[Recorded data]
[Start of Attachment]

(** The state after [createSession] has read the clock twice and the
    random generator once. *)
Definition afterCreate (m : SessionManager) (s : AcpServer) : AcpServer :=
  {| options := options s; sessionManager := m;
     tools := tools s; antigravityClient := antigravityClient s;
     initialized := initialized s; stdout := stdout s;
     backendCalls := backendCalls s; controllers := controllers s;
     dateReads := S (S (dateReads s)); randomReads := S (randomReads s);
     exitCode := exitCode s |}.

Definition handleNewSession (id : RpcId) (params : NewSessionParams) (s : AcpServer)
    : AcpServer :=
  if negb (initialized s) then sendError (Some id) (-32002) "Server not initialized" s
  else
    match antigravityClient s with
    | None =>
        write
          (ErrorResponse (Some id) (-32001) "Authentication required"
             (Some (JObj [("type", JStr "authRequired")])))
          s
    | Some _ =>
        let '(session, m) :=
          createSession (Date_now (dateReads s)) (Date_now (S (dateReads s)))
            (Math_random (randomReads s)) (ns_config params) (sessionManager s) in
        sendResponse id (NewSessionResult (s_id session)) (afterCreate m s)
    end.

Definition newline : string := String (Ascii.ascii_of_nat 10) EmptyString.

(** [JSON.stringify] on the content of a message that is not a string. *)
Variable JSON_stringify : list AcpContent → string.

Definition isUser (m : AcpMessage) : bool :=
  match msg_role m with user => true | assistant => false end.

Definition contentText (m : AcpMessage) : string :=
  match msg_content m with
  | StringContent s => s
  | ArrayContent items => JSON_stringify items
  end.

Definition userTextOf (messages : list AcpMessage) : string :=
  String.concat newline (contentText <$> List.filter isUser messages).

(** [new AbortController()] *)
Definition newAbortController (s : AcpServer) : nat * AcpServer :=
  (controllers s,
   {| options := options s; sessionManager := sessionManager s;
      tools := tools s; antigravityClient := antigravityClient s;
      initialized := initialized s; stdout := stdout s;
      backendCalls := backendCalls s; controllers := S (controllers s);
      dateReads := dateReads s; randomReads := randomReads s;
      exitCode := exitCode s |}).

Definition streamGenerateContent (opts : StreamGenerateContentOptions) (s : AcpServer)
    : AcpServer :=
  {| options := options s; sessionManager := sessionManager s;
     tools := tools s; antigravityClient := antigravityClient s;
     initialized := initialized s; stdout := stdout s;
     backendCalls := backendCalls s ++ [opts]; controllers := controllers s;
     dateReads := dateReads s; randomReads := randomReads s;
     exitCode := exitCode s |}.

Definition setDateReads (k : nat) (s : AcpServer) : AcpServer :=
  {| options := options s; sessionManager := sessionManager s;
     tools := tools s; antigravityClient := antigravityClient s;
     initialized := initialized s; stdout := stdout s;
     backendCalls := backendCalls s; controllers := controllers s;
     dateReads := k; randomReads := randomReads s;
     exitCode := exitCode s |}.

Definition setClock (k : nat) (a : StreamAdapter) : StreamAdapter :=
  {| sessionId := sessionId a; toolNameToAcpTool := toolNameToAcpTool a;
     messageIndex := messageIndex a;
     accumulatedText := accumulatedText a;
     currentToolCallId := currentToolCallId a; clock := k |}.

(** The variables of the [try] block of a turn. *)
Record Turn := mkTurn {
  adapter : StreamAdapter;
  pendingToolCalls : list PendingToolCall
}.

(** The body of [for (const notification of notifications)].  [fullText]
    is what [adapter.getAccumulatedText()] returns: the adapter has
    processed the whole event by then. *)
Definition onNotification (sid fullText : string)
    (st : list PendingToolCall * AcpServer) (notification : SessionUpdateNotification)
    : list PendingToolCall * AcpServer :=
  let s1 := sendNotification notification st.2 in
  let st2 :=
    match n_update notification with
    | ToolCall callId tool input =>
        ((st.1 ++ [{| p_id := callId; p_name := tool_name tool |}])%list,
         withManager
           (addToolCall sid
              {| fc_name := tool_name tool;
                 fc_args := Some (orEmptyObj (Some input));
                 fc_id := Some callId |})
           s1)
    | _ => (st.1, s1)
    end in
  match n_update notification with
  | SessionComplete _ =>
      if truthyStr fullText
      then (st2.1, withManager (addAssistantMessage sid fullText) st2.2)
      else st2
  | _ => st2
  end.

(** The body of [for await (const event of stream)]. *)
Definition onEvent (sid : string) (st : Turn * AcpServer)
    (event : AntigravityStreamEvent) : Turn * AcpServer :=
  let '(notifications, a) :=
    processEvent event (setClock (dateReads st.2) (adapter st.1)) in
  let '(pending, s) :=
    foldl (onNotification sid (getAccumulatedText a))
      (pendingToolCalls st.1, setDateReads (clock a) st.2) notifications in
  ({| adapter := a; pendingToolCalls := pending |}, s).

(** How the [try] block leaves: the response after the loop, or the
    [catch] clause. *)
Definition onEnd (id : RpcId) (e : StreamEnd) (t : Turn) (s : AcpServer) : AcpServer :=
  match e with
  | StreamDone =>
      sendResponse id
        (PromptResult
           (match pendingToolCalls t with
            | [] => None
            | _ :: _ => Some (pendingToolCalls t)
            end))
        s
  | StreamThrow name message =>
      if String.eqb name "AbortError"
      then sendError (Some id) (-32001) "Request cancelled" s
      else sendError (Some id) (-32000) (orStr (Some message) "Unknown error") s
  end.

(** What [handlePrompt] and [handleToolResult] share: everything from
    [new AbortController()] to the [finally] clause.  [session] is the
    object fetched before the history was extended; the turn reads its
    [tools], [model] and [systemInstruction], which never change. *)
Definition runTurn (id : RpcId) (sid : string) (session : SessionState)
    (stream : BackendStream) (s : AcpServer) : AcpServer :=
  let '(controller, s1) := newAbortController s in
  let s2 := withManager (setAbortController sid (Some controller)) s1 in
  let functionDeclarations :=
    acpToolsToFunctionDeclarations
      (if (0 <? length (s_tools session))%nat then s_tools session else tools s2) in
  let s3 :=
    streamGenerateContent
      {| o_model := s_model session;
         o_contents := getContents sid (sessionManager s2);
         o_systemInstruction :=
           match s_systemInstruction session with
           | Some i => if truthyStr i then Some i else None
           | None => None
           end;
         o_tools :=
           if (0 <? length functionDeclarations)%nat
           then Some functionDeclarations else None;
         o_signal := controller |}
      s2 in
  let t0 :=
    {| adapter := createStreamAdapter sid [] (dateReads s3);
       pendingToolCalls := [] |} in
  let '(t, s4) := foldl (onEvent sid) (t0, s3) (events stream) in
  let s5 := onEnd id (ending stream) t s4 in
  withManager (setAbortController sid None) s5.

Definition handlePrompt (id : RpcId) (params : PromptParams) (stream : BackendStream)
    (s : AcpServer) : AcpServer :=
  if negb (initialized s) || negb (bool_decide (is_Some (antigravityClient s)))
  then sendError (Some id) (-32002) "Server not initialized" s
  else
    match getSession (pp_sessionId params) (sessionManager s) with
    | None =>
        sendError (Some id) (-32001)
          ("Session not found: " +:+ pp_sessionId params) s
    | Some session =>
        let userText := userTextOf (pp_messages params) in
        let s1 :=
          if truthyStr userText
          then withManager (addUserMessage (pp_sessionId params) userText) s
          else s in
        runTurn id (pp_sessionId params) session stream s1
    end.

Definition handleToolResult (id : RpcId) (params : ToolResultParams)
    (stream : BackendStream) (s : AcpServer) : AcpServer :=
  if negb (initialized s) || negb (bool_decide (is_Some (antigravityClient s)))
  then sendError (Some id) (-32002) "Server not initialized" s
  else
    match getSession (tr_sessionId params) (sessionManager s) with
    | None =>
        sendError (Some id) (-32001)
          ("Session not found: " +:+ tr_sessionId params) s
    | Some session =>
        let s1 :=
          withManager
            (addToolResult (tr_sessionId params) (tr_callId params)
               (tr_toolName params) (tr_result params))
            s in
        runTurn id (tr_sessionId params) session stream s1
    end.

[End of Attachment]

• _Problem to solve_
Return the data in full, with each line kept exactly as it is.

• _Answer for the task_
(** The state after [createSession] has read the clock twice and the
    random generator once. *)
Definition afterCreate (m : SessionManager) (s : AcpServer) : AcpServer :=
  {| options := options s; sessionManager := m;
     tools := tools s; antigravityClient := antigravityClient s;
     initialized := initialized s; stdout := stdout s;
     backendCalls := backendCalls s; controllers := controllers s;
     dateReads := S (S (dateReads s)); randomReads := S (randomReads s);
     exitCode := exitCode s |}.

Definition handleNewSession (id : RpcId) (params : NewSessionParams) (s : AcpServer)
    : AcpServer :=
  if negb (initialized s) then sendError (Some id) (-32002) "Server not initialized" s
  else
    match antigravityClient s with
    | None =>
        write
          (ErrorResponse (Some id) (-32001) "Authentication required"
             (Some (JObj [("type", JStr "authRequired")])))
          s
    | Some _ =>
        let '(session, m) :=
          createSession (Date_now (dateReads s)) (Date_now (S (dateReads s)))
            (Math_random (randomReads s)) (ns_config params) (sessionManager s) in
        sendResponse id (NewSessionResult (s_id session)) (afterCreate m s)
    end.

Definition newline : string := String (Ascii.ascii_of_nat 10) EmptyString.

(** [JSON.stringify] on the content of a message that is not a string. *)
Variable JSON_stringify : list AcpContent → string.

Definition isUser (m : AcpMessage) : bool :=
  match msg_role m with user => true | assistant => false end.

Definition contentText (m : AcpMessage) : string :=
  match msg_content m with
  | StringContent s => s
  | ArrayContent items => JSON_stringify items
  end.

Definition userTextOf (messages : list AcpMessage) : string :=
  String.concat newline (contentText <$> List.filter isUser messages).

(** [new AbortController()] *)
Definition newAbortController (s : AcpServer) : nat * AcpServer :=
  (controllers s,
   {| options := options s; sessionManager := sessionManager s;
      tools := tools s; antigravityClient := antigravityClient s;
      initialized := initialized s; stdout := stdout s;
      backendCalls := backendCalls s; controllers := S (controllers s);
      dateReads := dateReads s; randomReads := randomReads s;
      exitCode := exitCode s |}).

Definition streamGenerateContent (opts : StreamGenerateContentOptions) (s : AcpServer)
    : AcpServer :=
  {| options := options s; sessionManager := sessionManager s;
     tools := tools s; antigravityClient := antigravityClient s;
     initialized := initialized s; stdout := stdout s;
     backendCalls := backendCalls s ++ [opts]; controllers := controllers s;
     dateReads := dateReads s; randomReads := randomReads s;
     exitCode := exitCode s |}.

Definition setDateReads (k : nat) (s : AcpServer) : AcpServer :=
  {| options := options s; sessionManager := sessionManager s;
     tools := tools s; antigravityClient := antigravityClient s;
     initialized := initialized s; stdout := stdout s;
     backendCalls := backendCalls s; controllers := controllers s;
     dateReads := k; randomReads := randomReads s;
     exitCode := exitCode s |}.

Definition setClock (k : nat) (a : StreamAdapter) : StreamAdapter :=
  {| sessionId := sessionId a; toolNameToAcpTool := toolNameToAcpTool a;
     messageIndex := messageIndex a;
     accumulatedText := accumulatedText a;
     currentToolCallId := currentToolCallId a; clock := k |}.

(** The variables of the [try] block of a turn. *)
Record Turn := mkTurn {
  adapter : StreamAdapter;
  pendingToolCalls : list PendingToolCall
}.

(** The body of [for (const notification of notifications)].  [fullText]
    is what [adapter.getAccumulatedText()] returns: the adapter has
    processed the whole event by then. *)
Definition onNotification (sid fullText : string)
    (st : list PendingToolCall * AcpServer) (notification : SessionUpdateNotification)
    : list PendingToolCall * AcpServer :=
  let s1 := sendNotification notification st.2 in
  let st2 :=
    match n_update notification with
    | ToolCall callId tool input =>
        ((st.1 ++ [{| p_id := callId; p_name := tool_name tool |}])%list,
         withManager
           (addToolCall sid
              {| fc_name := tool_name tool;
                 fc_args := Some (orEmptyObj (Some input));
                 fc_id := Some callId |})
           s1)
    | _ => (st.1, s1)
    end in
  match n_update notification with
  | SessionComplete _ =>
      if truthyStr fullText
      then (st2.1, withManager (addAssistantMessage sid fullText) st2.2)
      else st2
  | _ => st2
  end.

(** The body of [for await (const event of stream)]. *)
Definition onEvent (sid : string) (st : Turn * AcpServer)
    (event : AntigravityStreamEvent) : Turn * AcpServer :=
  let '(notifications, a) :=
    processEvent event (setClock (dateReads st.2) (adapter st.1)) in
  let '(pending, s) :=
    foldl (onNotification sid (getAccumulatedText a))
      (pendingToolCalls st.1, setDateReads (clock a) st.2) notifications in
  ({| adapter := a; pendingToolCalls := pending |}, s).

(** How the [try] block leaves: the response after the loop, or the
    [catch] clause. *)
Definition onEnd (id : RpcId) (e : StreamEnd) (t : Turn) (s : AcpServer) : AcpServer :=
  match e with
  | StreamDone =>
      sendResponse id
        (PromptResult
           (match pendingToolCalls t with
            | [] => None
            | _ :: _ => Some (pendingToolCalls t)
            end))
        s
  | StreamThrow name message =>
      if String.eqb name "AbortError"
      then sendError (Some id) (-32001) "Request cancelled" s
      else sendError (Some id) (-32000) (orStr (Some message) "Unknown error") s
  end.

(** What [handlePrompt] and [handleToolResult] share: everything from
    [new AbortController()] to the [finally] clause.  [session] is the
    object fetched before the history was extended; the turn reads its
    [tools], [model] and [systemInstruction], which never change. *)
Definition runTurn (id : RpcId) (sid : string) (session : SessionState)
    (stream : BackendStream) (s : AcpServer) : AcpServer :=
  let '(controller, s1) := newAbortController s in
  let s2 := withManager (setAbortController sid (Some controller)) s1 in
  let functionDeclarations :=
    acpToolsToFunctionDeclarations
      (if (0 <? length (s_tools session))%nat then s_tools session else tools s2) in
  let s3 :=
    streamGenerateContent
      {| o_model := s_model session;
         o_contents := getContents sid (sessionManager s2);
         o_systemInstruction :=
           match s_systemInstruction session with
           | Some i => if truthyStr i then Some i else None
           | None => None
           end;
         o_tools :=
           if (0 <? length functionDeclarations)%nat
           then Some functionDeclarations else None;
         o_signal := controller |}
      s2 in
  let t0 :=
    {| adapter := createStreamAdapter sid [] (dateReads s3);
       pendingToolCalls := [] |} in
  let '(t, s4) := foldl (onEvent sid) (t0, s3) (events stream) in
  let s5 := onEnd id (ending stream) t s4 in
  withManager (setAbortController sid None) s5.

Definition handlePrompt (id : RpcId) (params : PromptParams) (stream : BackendStream)
    (s : AcpServer) : AcpServer :=
  if negb (initialized s) || negb (bool_decide (is_Some (antigravityClient s)))
  then sendError (Some id) (-32002) "Server not initialized" s
  else
    match getSession (pp_sessionId params) (sessionManager s) with
    | None =>
        sendError (Some id) (-32001)
          ("Session not found: " +:+ pp_sessionId params) s
    | Some session =>
        let userText := userTextOf (pp_messages params) in
        let s1 :=
          if truthyStr userText
          then withManager (addUserMessage (pp_sessionId params) userText) s
          else s in
        runTurn id (pp_sessionId params) session stream s1
    end.

Definition handleToolResult (id : RpcId) (params : ToolResultParams)
    (stream : BackendStream) (s : AcpServer) : AcpServer :=
  if negb (initialized s) || negb (bool_decide (is_Some (antigravityClient s)))
  then sendError (Some id) (-32002) "Server not initialized" s
  else
    match getSession (tr_sessionId params) (sessionManager s) with
    | None =>
        sendError (Some id) (-32001)
          ("Session not found: " +:+ tr_sessionId params) s
    | Some session =>
        let s1 :=
          withManager
            (addToolResult (tr_sessionId params) (tr_callId params)
               (tr_toolName params) (tr_result params))
            s in
        runTurn id (tr_sessionId params) session stream s1
    end.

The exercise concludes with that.